** Opening SOURCE INFORMATION block **
(** *** Looking up *)

(** The end of the lookup: the entry gets its key. *)
Lemma key_entry n E a np i e : arp_ok n E -> is_u32 a -> 0 <= i < ARP_TABLE_SIZE -> arp_table n !! Z.to_nat i = Some e -> ~ in_use e ->
  let n' := set_table (<[Z.to_nat i := Entry None a (Some np) (arp_ethaddr e) 0 ETHARP_STATE_EMPTY]> (arp_table n)) n in
  (_ ← lwip_assert "i < ARP_TABLE_SIZE" (i <? ARP_TABLE_SIZE);
   e ← entry i n;
   _ ← lwip_assert "arp_table[i].state == ETHARP_STATE_EMPTY" (is_empty (arp_state e));
   n ← set_entry i (fun e => with_ipaddr a e) n;
   n ← set_entry i (with_ctime 0) n;
   n ← set_entry i (with_netif (Some np)) n;
   Ok (n, i)) = Ok (n', i) /\ arp_ok n' E.
Proof using Type.
  intros Hn Ha Hi He Hu n'. pose proof (lookup_lt_Some _ _ _ He) as Hlt.
  assert (Hs : arp_state e = ETHARP_STATE_EMPTY) by (destruct (decide (arp_state e = ETHARP_STATE_EMPTY)); [done | by destruct Hu]).
  pose proof (table_entry n E _ e Hn He) as Hok. pose proof Hok as (Hl & Hb & _ & Hq). rewrite Hs in Hq.
  split.
  - destruct (Z.ltb_spec i ARP_TABLE_SIZE); [|lia]. cbn [lwip_assert]. rewrite bind_ok, (entry_some _ _ _ He), bind_ok, Hs by lia.
    change (is_empty ETHARP_STATE_EMPTY) with true. cbn [lwip_assert]. rewrite bind_ok, (set_entry_some _ _ e), bind_ok by (done || lia).
    rewrite (set_entry_some _ _ (with_ipaddr a e)), bind_ok by (cbn; (rewrite list_lookup_insert_eq by done) || lia; done).
    rewrite (set_entry_some _ _ (with_ctime 0 (with_ipaddr a e))), bind_ok
      by (cbn; (rewrite list_lookup_insert_eq by (rewrite ?length_insert; done)) || lia; done).
    unfold n', set_table. cbn. rewrite !list_insert_insert_eq. unfold with_netif, with_ctime, with_ipaddr. cbn. by rewrite Hs, Hq.
  - apply set_table_ok; [done | apply (queued_same n _ e); [done | cbn; by rewrite Hq]|].
    apply (table_update _ _ _ e); [apply Hn | done | | by intros []]. by split_and!.
Qed.

Lemma find_entry_ok n E a np flags : arp_ok n E -> is_u32 a ->
  exists n' i, etharp_find_entry custom_free_function (Some a) flags (Some np) n = Ok (n', i) /\ arp_ok n' E /\ found a np flags n n' i.
Proof.
  intros Hn Ha. pose proof (to_length _ _ (ao_table _ _ Hn)) as Hlen.
  destruct (sweep_spec a np (arp_table n) [] no_candidates) as (r & Es & Hr).
  { unfold candidates_of, first_empty, oldest. cbn. split_and!; left; split_and!; (done || constructor). }
  { eapply Forall_impl; [apply (to_entries _ _ (ao_table _ _ Hn))|]. intros e (_ & _ & _ & He) Hu.
    unfold in_use in Hu. destruct (arp_state e); (done || lia). }
  { cbn. lia. }
  cbn [length app] in *. unfold etharp_find_entry. change (Z.of_nat 0) with 0 in Es. rewrite Es, bind_ok. destruct r as [i|c].
  { destruct Hr as (Hi & e & He & Hk). exists n, i. split_and!; [done | done |]. apply (FoundMatch _ _ _ _ i e); [|done | done].
    apply lookup_lt_Some in He. unfold ARP_TABLE_SIZE. lia. }
  destruct Hr as [Hc Hno]. pose proof (candidates_victim _ _ Hc Hlen) as Hv.
  destruct (negb (Z.land flags ETHARP_FLAG_FIND_ONLY =? 0) || _) eqn:Hstop.
  { exists n, ERR_MEM. split_and!; [done | done |]. apply FoundNone; [done|].
    apply orb_true_iff in Hstop as [Hf%negb_true_iff%Z.eqb_neq|[He%Z.eqb_eq Ht%Z.eqb_eq]%andb_true_iff]; [by left | right].
    split; [done|]. rewrite He in Hv. by destruct Hv. }
  apply orb_false_iff in Hstop as [Hf%negb_false_iff%Z.eqb_eq _].
  assert (Hneg : forall i, 0 <= i -> (i <? 0) = false) by (intros i Hi; by apply Z.ltb_ge).
  assert (Hrecycle : forall i, 0 <= i -> victim (arp_table n) i -> Forall in_use (arp_table n) ->
    exists n' j, ('(n, j) ← (_ ← lwip_assert "i < ARP_TABLE_SIZE" (i <? ARP_TABLE_SIZE);
                             n ← etharp_free_entry custom_free_function i n; Ok (n, i));
        if j <? 0 then Ok (n, j) else
        _ ← lwip_assert "i < ARP_TABLE_SIZE" (j <? ARP_TABLE_SIZE);
        e ← entry j n;
        _ ← lwip_assert "arp_table[i].state == ETHARP_STATE_EMPTY" (is_empty (arp_state e));
        n ← set_entry j (fun e => with_ipaddr a e) n;
        n ← set_entry j (with_ctime 0) n;
        n ← set_entry j (with_netif (Some np)) n;
        Ok (n, j)) = Ok (n', j) /\ arp_ok n' E /\ found a np flags n n' j).
  { intros i Hi Hvi Hall. pose proof Hvi as [Hi10 _]. destruct (entry_in_range n E i Hn ltac:(lia)) as [old Hold].
    destruct (free_entry_ok n E i Hn ltac:(lia)) as (s' & -> & Hn1 & Hsh). rewrite bind_ok.
    destruct (Z.ltb_spec i ARP_TABLE_SIZE); [|lia]. cbn [lwip_assert]. rewrite !bind_ok, Hneg by done.
    set (n1 := set_table _ _) in *.
    assert (He1 : arp_table n1 !! Z.to_nat i = Some entry_freed).
    { cbn. apply list_lookup_insert_eq. by eapply lookup_lt_Some. }
    destruct (key_entry n1 E a np i entry_freed Hn1 Ha ltac:(lia) He1) as [Ek Hn2]; [by intros []|].
    destruct (Z.ltb_spec i ARP_TABLE_SIZE) in Ek; [|lia]. cbn [lwip_assert] in Ek. rewrite bind_ok in Ek. rewrite Ek.
    eexists _, i. split; [reflexivity|]. split; [exact Hn2|].
    unfold n1, set_table, set_packets. cbn [arp_table packets device netifs etharp_cached_entry arp_ethaddr entry_freed]. rewrite list_insert_insert_eq.
    apply (FoundNew a np flags n i s' old ethzero); try done; [repeat constructor; solve_u|].
    intros Hu. destruct Hu. by apply (Forall_lookup_1 _ _ _ _ Hall Hold). }
  unfold choose_entry. destruct (empty c <? ARP_TABLE_SIZE) eqn:Hec.
  - destruct Hv as (H0 & (e & He & Hu) & Hv). pose proof Hec as Hlt. apply Z.ltb_lt in Hlt. rewrite bind_ok, Hneg by done.
    destruct (key_entry n E a np (empty c) e Hn Ha ltac:(lia) He Hu) as [Ek Hn2]. rewrite Ek.
    eexists _, (empty c). split; [reflexivity|]. split; [exact Hn2|]. destruct (table_entry n E _ e Hn He) as (Hl & Hb & _).
    pose proof (FoundNew a np flags n (empty c) (packets n) e (arp_ethaddr e) Hno Hf ltac:(lia) Hv He Hl Hb) as Hfn.
    replace (set_packets (packets n) n) with n in Hfn by (by destruct n). apply Hfn; reflexivity.
  - destruct Hv as [Hall Hv]. destruct (old_stable c <? ARP_TABLE_SIZE).
    + destruct Hv as (H0 & (e & He & Hst) & Hv). rewrite (entry_some _ _ _ He), bind_ok by done.
      assert (Hq : arp_q e = None).
      { destruct (table_entry n E _ e Hn He) as (_ & _ & _ & Hok). destruct (arp_state e); try done; apply Hok. }
      rewrite bool_decide_true by done. cbn [lwip_assert]. rewrite !bind_ok. by apply Hrecycle.
    + destruct (old_pending c <? ARP_TABLE_SIZE).
      * destruct Hv as [H0 Hv]. rewrite bind_ok. by apply Hrecycle.
      * destruct Hv as (Hq & H0 & Hv). destruct (Z.ltb_spec (old_queue c) ARP_TABLE_SIZE); [|lia].
        rewrite bind_ok. by apply Hrecycle.
Qed.

(** *** Requests and replies *)

Variable fresh_byte : nat -> Z.
Hypothesis fresh_u8 : forall i, is_u8 (fresh_byte i).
** Closing SOURCE INFORMATION block **
**YOUR GOAL:**
Up to and including the line with "assert (Hs : arp_state", output each line of the entries above exactly, starting from the first.

**SOLUTION TO THIS TASK:**
(** *** Looking up *)

(** The end of the lookup: the entry gets its key. *)
Lemma key_entry n E a np i e : arp_ok n E -> is_u32 a -> 0 <= i < ARP_TABLE_SIZE -> arp_table n !! Z.to_nat i = Some e -> ~ in_use e ->
  let n' := set_table (<[Z.to_nat i := Entry None a (Some np) (arp_ethaddr e) 0 ETHARP_STATE_EMPTY]> (arp_table n)) n in
  (_ ← lwip_assert "i < ARP_TABLE_SIZE" (i <? ARP_TABLE_SIZE);
   e ← entry i n;
   _ ← lwip_assert "arp_table[i].state == ETHARP_STATE_EMPTY" (is_empty (arp_state e));
   n ← set_entry i (fun e => with_ipaddr a e) n;
   n ← set_entry i (with_ctime 0) n;
   n ← set_entry i (with_netif (Some np)) n;
   Ok (n, i)) = Ok (n', i) /\ arp_ok n' E.
Proof using Type.
  intros Hn Ha Hi He Hu n'. pose proof (lookup_lt_Some _ _ _ He) as Hlt.
  assert (Hs : arp_state e = ETHARP_STATE_EMPTY) by (destruct (decide (arp_state e = ETHARP_STATE_EMPTY)); [done | by destruct Hu]).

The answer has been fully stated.